Elise Jecko Blattner (1854–1926) was a traveler and lecturer who was reputed to be the first person west of the Allegheny Mountains to illustrate her talks with lantern slides.

==Personal==
Elise Jecko was born on or about May 13, 1854, in St. Louis, Missouri. to Joseph Jecko of Alsace and Clara Heimbach of Koblenz.

She won a university scholarship through her record in high school but did not accept it.

She had a daughter, Clara Blattner, born in St. Louis on October 15, 1877. Clara graduated from Wellesley College.

At the age of 25, Elise J. Blattner was married to John Forsting on April 15, 1879, in St. Louis. She was later married to Henry Blattner, who died about 1922. They were still married in 1909.

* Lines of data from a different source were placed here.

(* ===== verification/Activation.v ===== *)
(** * Fenced activation (agent_lease_repository.go, activation_late_report.go)

    Activate (tx1: authorize the switch and render the route), the success
    writes [finalizeActivationSucceeded], and ReportActivationResult (tx2) with
    its rule that a deterministic failure to finalize becomes a durable
    reconciliation block.

    tx2 may commit and still answer an error, so it is a function from the
    database to an answer and a database rather than one transaction body.
    Statements that fail for reasons outside the database's own rules
    (connection loss, cancellation, fault injection) are not modelled: they
    roll back and leave no trace. *)
From S2P Require Import Prelude GoStd Deployment Queue Route Schema Evidence DeploymentStore LeaseCore Lease.
From Stdlib Require Import Ascii.
#[local] Open Scope Z_scope.

(** ** COMMIT *)

(** The deferred constraint triggers of 000018, checked at COMMIT: every
    release a route head names is active. *)
Definition headOk (d : DB) (h : HeadRow) : bool :=
  match h_active h with
  | Some id => bool_decide (rel_state <$> db_releases d !! id = Some ReleaseActive)
  | None => true
  end.
Definition commitOk (d : DB) : bool := bool_decide (map_Forall (λ _ h, headOk d h = true) (db_heads d)).

(** COMMIT with its deferred triggers. *)
Definition commitTx {A} (m : Tx DB Err A) : Tx DB Err A := λ d,
  match m d with
  | inl e => inl e
  | inr (x, d') => if commitOk d' then inr (x, d') else inl (ErrPg PgRaise)
  end.

(** ** Activate (tx1) *)

Record ActivationResult := {
  ar_OperationID : string; ar_RouteRevision : Z; ar_Hostname : string; ar_EntrypointName : string;
  ar_CertResolverName : string; ar_BackendRuntimeInstanceID : string; ar_RouteDigest : string;
}.

Definition activationResult (attemptID operationID routeRevision : Z) (hostname routeDigest : string) : ActivationResult :=
  {| ar_OperationID := FormatInt operationID; ar_RouteRevision := routeRevision; ar_Hostname := hostname;
     ar_EntrypointName := DefaultEntrypointName; ar_CertResolverName := DefaultCertResolverName;
     ar_BackendRuntimeInstanceID := AttemptRuntimeInstanceID attemptID; ar_RouteDigest := routeDigest |}.

(** [SELECT ... WHERE attempt_id AND fence AND kind='activate'] *)
Definition activationOf (attemptID fence : Z) (d : DB) : option (Z * OpRow) :=
  find_op (λ o, (o_attempt o =? attemptID) && (o_fence o =? fence)) d.

(** The replay branch: no write at all. *)
Definition activateReplay (attemptID : Z) (environmentID imageDigest : string) (operationID : Z) (o : OpRow)
    : Tx DB Err ActivationResult :=
  do! tx_guard (bool_decide (o_state o = OpSwitchAuthorized))
        (if unresolvedActivation (o_state o) then ErrAgentLeaseActivationEnvironmentBlocked else ErrAgentLeaseStale) in
  do! tx_guard ((slen (o_digest o) =? 32) && bool_decide (o_digest o = imageDigest)) ErrAgentLeaseIntegrityConflict in
  let! h := tx_some (λ d, db_heads d !! environmentID) ErrNoRows in
  tx_ret (activationResult attemptID operationID (o_expected_revision o + 1) (h_hostname h)
            ("sha256:" +:+ EncodeToString (o_route_digest o))).

Definition release_ready (imageDigest : string) (now : Z) (r : ReleaseRow) : ReleaseRow :=
  {| rel_deployment := rel_deployment r; rel_env := rel_env r; rel_config_digest := rel_config_digest r;
     rel_commit := rel_commit r; rel_strategy := rel_strategy r; rel_image_digest := Some imageDigest;
     rel_state := ReleaseReady; rel_updated_at := now |}.

(** The candidate release: [candidate] becomes ready with the digest, [ready]
    must agree with it, anything else is refused. *)
Definition readyCandidate (releaseID : string) (r : ReleaseRow) (imageDigest : string) (now : Z) : Tx DB Err unit :=
  match rel_state r with
  | ReleaseCandidate => execute (update_release releaseID anyRow (release_ready imageDigest now))
  | ReleaseReady => tx_guard (bool_decide (rel_image_digest r = Some imageDigest)) ErrAgentLeaseIntegrityConflict
  | _ => tx_fail ErrAgentLeaseActivationCandidateNotReady
  end.

Definition activationRoute (environmentID releaseID : string) (attemptID fence : Z) (h : HeadRow)
    (cfg : frozenExecutionSnapshot) : EnvironmentRoute :=
  {| r_EnvironmentID := environmentID; r_RouteRevision := u64 (u64 (h_revision h) + 1); r_Hostname := h_hostname h;
     r_EntrypointName := DefaultEntrypointName; r_CertResolverName := DefaultCertResolverName;
     r_BackendRuntimeInstanceID := AttemptRuntimeInstanceID attemptID; r_BackendPort := ContainerPort cfg;
     r_BackendScheme := ContainerScheme cfg; r_ReleaseID := releaseID; r_FenceID := FormatInt fence |}.

(** The fresh authorization.  [routeDigestRaw] is the digest the hex text of
    [Digest] decodes to. *)
Definition activateFresh (jobID attemptID fence : Z) (environmentID deploymentID imageDigest : string) (now : Z)
    : Tx DB Err ActivationResult :=
  do! transitionDeployment deploymentID StatusActivating now in
  let! h := tx_some (λ d, db_heads d !! environmentID) ErrAgentLeaseActivationNoRouteHead in
  do! tx_guard (negb (h_recon_required h)) ErrAgentLeaseStale in
  let! rel := tx_some (release_of_deployment deploymentID) ErrAgentLeaseCorruptState in
  let '(releaseID, r) := rel in
  do! readyCandidate releaseID r imageDigest now in
  let! cfg := tx_some (λ d, db_execution d !! attemptID) ErrNoRows in
  match Render (activationRoute environmentID releaseID attemptID fence h cfg) with
  | None => tx_fail ErrRenderRoute
  | Some (doc, routeDigestHex) =>
      let routeDigestRaw := Sum256 doc in
      let expectedActiveReleaseID := match h_active h with
                                     | Some a => if bool_decide (a = "") then None else Some a
                                     | None => None
                                     end in
      let! operationID := (λ d, match insert_op
        {| o_release := releaseID; o_job := jobID; o_attempt := attemptID; o_fence := fence; o_digest := imageDigest;
           o_env := environmentID; o_expected_active := expectedActiveReleaseID; o_expected_revision := h_revision h;
           o_route_digest := routeDigestRaw; o_state := OpSwitchAuthorized; o_summary := ""; o_closed_at := None |} d with
        | inl (ErrPg PgUniqueViolation) => inl ErrAgentLeaseActivationEnvironmentBlocked
        | r => r
        end) in
      do! appendAgentJobEvent jobID (Some attemptID) EvActivationAuthorized in
      tx_ret (activationResult attemptID operationID (h_revision h + 1) (h_hostname h) routeDigestHex)
  end.

Definition activateTx (serverID presentedDigest : string) (attemptID fence : Z) (imageDigest : string) (now : Z)
    : Tx DB Err ActivationResult :=
  do! tx_guard (ValidOpaqueID serverID && (0 <? attemptID) && (0 <? fence)) ErrAgentLeaseInvalidInput in
  let! rows := lockLeaseRows serverID presentedDigest attemptID in
  let '(slot, job, a) := rows in
  do! tx_guard (negb (negb (bool_decide (a_state a = AttemptLeased)) || negb (a_fence a =? fence)
                      || negb (s_fence slot =? fence) || negb (occupiedBy attemptID slot)
                      || negb (now <? a_authority_expires a))) ErrAgentLeaseStale in
  do! tx_guard (negb (isSomeb (j_cancel_requested_at job))) ErrAgentLeaseStale in
  let! existing := tx_read (activationOf attemptID fence) in
  match existing with
  | Some (operationID, o) => activateReplay attemptID (a_env a) imageDigest operationID o
  | None =>
      let! blocked := tx_read (environmentUnresolved (a_env a)) in
      do! tx_guard (negb blocked) ErrAgentLeaseActivationEnvironmentBlocked in
      activateFresh (a_job a) attemptID fence (a_env a) (j_deployment job) imageDigest now
  end.

Definition Activate (serverID presentedDigest : string) (attemptID fence : Z) (imageDigest : string) (now : Z) (d : DB) :=
  run_tx (commitTx (activateTx serverID presentedDigest attemptID fence imageDigest now)) d.

(** ** The success writes *)

Definition validateFinalizeFromState (fromState : OpState) : bool :=
  bool_decide (fromState ∈ [OpSwitchAuthorized; OpReconciliationRequired]).

Definition sameOptionalString (a b : option string) : bool := bool_decide (a = b).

She was fluent in Japanese and German.

In 1913, she was living at 2914A Arkansas Avenue, St. Louis. In 1917, she and her daughter were living at the same address. She listed her occupation as "lecturer."
She died of uremia and chronic nephritis at Barnes Hospital on June 8, 1926, after an eight-week illness. She was survived by her daughter. Her body was cremated on June 10, 1926.

==Professional==
Henry Blattner, her husband, was a skilled amateur photographer who assisted in making the lantern slides for her lectures. "She was the first person to use lantern illustrations for art lectures west of the Alleghenies."

In 1889 she made her first trip to Europe, spending a year at the University of Berlin and returning with about two thousand photographs of art objects. In Berlin, she studied with Professor Hermann Grimm and, she said, "succeeded in overcoming Professor Grimm's objection to the lantern and persuaded him to have a fine one installed" in the university.

She spent many years after 1896 in travel, and in May 1906, she and her daughter, Clara, began a five years' residence in Japan.

In 1912, she and Clara returned to the United States aboard the SS Nippon Maru, sailing from Yokohama.

Clara was also a lecturer, demonstrating the No dance, flower arranging, the tea ceremony, bonsedi, or sand pictures and kōdō, an incense game.

Mrs. Charles P. Johnson, her biographer, said of her lectures that "her manner of delivery is the most polished imaginable; her voice is pleasing, resonant, and clear."